EXERCISE GOAL> Go through the records and copy each line where the word "then" occurs.

SOURCE MATERIAL: Begin

(** * react-async-orchestrator: the spawn combinators and the useAsyncFlow runner

    A shallow embedding of [src/useAsyncFlow.ts].

    - Part I models the JavaScript platform pieces the file relies on: thrown
      values, promises with their eventual fate on a logical clock, timers,
      [Promise.all] and [Promise.race], and a small monad for the body of an
      [async] function (return, throw, or wait forever on a promise that
      never settles).
    - Part II embeds [delay], [pTimeout] and the five helpers of [makeSpawn].
    - Part III embeds the hook: [executeRun] (cut at its single [await]),
      [cancel] and the effect clean-ups, as operations on the state held by
      [useState] and [useRef].
    - Part IV embeds the hook [useAsyncInspector]: [push] and [list] on the
      array held by its ref. *)

From stdpp Require Import base list gmap strings sorting.
From Stdlib Require Import ZArith Lia.

(* ================================================================== *)
(** * Part I: the platform *)
(* ================================================================== *)

(** What a JavaScript [throw] (or a promise rejection) can carry.  The
    source creates [new Error("aborted")] and [new Error("timeout")], reads
    an unassigned [let lastError] (which is [undefined]) and otherwise passes
    on whatever the caller's task threw. *)
Inductive thrown : Type :=
| Undefined
| ErrorObj (message : string)
| Value (code : Z).

Definition aborted_error : thrown := ErrorObj "aborted"%string.
Definition timeout_error : thrown := ErrorObj "timeout"%string.

(** Logical clock, in milliseconds. *)
Definition time : Type := nat.

(** A settled promise is either fulfilled with a value or rejected. *)
Inductive settled (A : Type) : Type :=
| Fulfilled (v : A)
| Rejected (e : thrown).
Arguments Fulfilled {A} v.
Arguments Rejected {A} e.

(** A promise is identified with its fate: the instant at which it settles
    and how, or [None] when it stays pending forever. *)
Definition promise (A : Type) : Type := option (time * settled A).

(** [Promise.reject(e)] and [Promise.resolve(v)] made at instant [t]. *)
Definition Promise_reject {A} (t : time) (e : thrown) : promise A :=
  Some (t, Rejected e).
Definition Promise_resolve {A} (t : time) (v : A) : promise A :=
  Some (t, Fulfilled v).

(** A promise does not settle before it is created. *)
Definition not_before {A} (t0 : time) (p : promise A) : promise A :=
  match p with
  | Some (t, o) => Some (Nat.max t0 t, o)
  | None => None
  end.

(** The earliest rejection among [ps]; among rejections at the same instant
    the one at the smallest index, whose reaction was registered first. *)
Fixpoint first_rejection {A} (ps : list (promise A)) : option (time * thrown) :=
  match ps with
  | [] => None
  | p :: rest =>
      let later := first_rejection rest in
      match p with
      | Some (t, Rejected e) =>
          match later with
          | Some (t', _) => if t' <? t then later else Some (t, e)
          | None => Some (t, e)
          end
      | _ => later
      end
  end.

(** When every promise of [ps] fulfils: the instant of the last fulfilment
    and the values in the order of [ps]. *)
Fixpoint all_fulfilled {A} (ps : list (promise A)) : option (time * list A) :=
  match ps with
  | [] => Some (0, [])
  | Some (t, Fulfilled v) :: rest =>
      match all_fulfilled rest with
      | Some (t', vs) => Some (Nat.max t t', v :: vs)
      | None => None
      end
  | _ => None
  end.

(** [Promise.all(ps)] called at instant [t0]: rejects as soon as one input
    rejects, with that reason; fulfils with the array of values once all
    inputs fulfilled; stays pending otherwise. *)
Definition Promise_all {A} (t0 : time) (ps : list (promise A)) : promise (list A) :=
  match first_rejection ps with
  | Some (t, e) => Some (Nat.max t0 t, Rejected e)
  | None =>
      match all_fulfilled ps with
      | Some (t, vs) => Some (Nat.max t0 t, Fulfilled vs)
      | None => None
      end
  end.

(** [Promise.race(ps)]: the fate of the first input to settle; an input
    earlier in the array wins a tie. *)
Fixpoint Promise_race {A} (ps : list (promise A)) : promise A :=
  match ps with
  | [] => None
  | p :: rest =>
      match p, Promise_race rest with
      | Some (t, o), Some (t', o') => if t' <? t then Some (t', o') else Some (t, o)
      | Some (t, o), None => Some (t, o)
      | None, later => later
      end
  end.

SOURCE MATERIAL: End

PROBLEM SOLUTION>
          | Some (t', _) => if t' <? t then later else Some (t, e)
      | Some (t, o), Some (t', o') => if t' <? t then Some (t', o') else Some (t, o)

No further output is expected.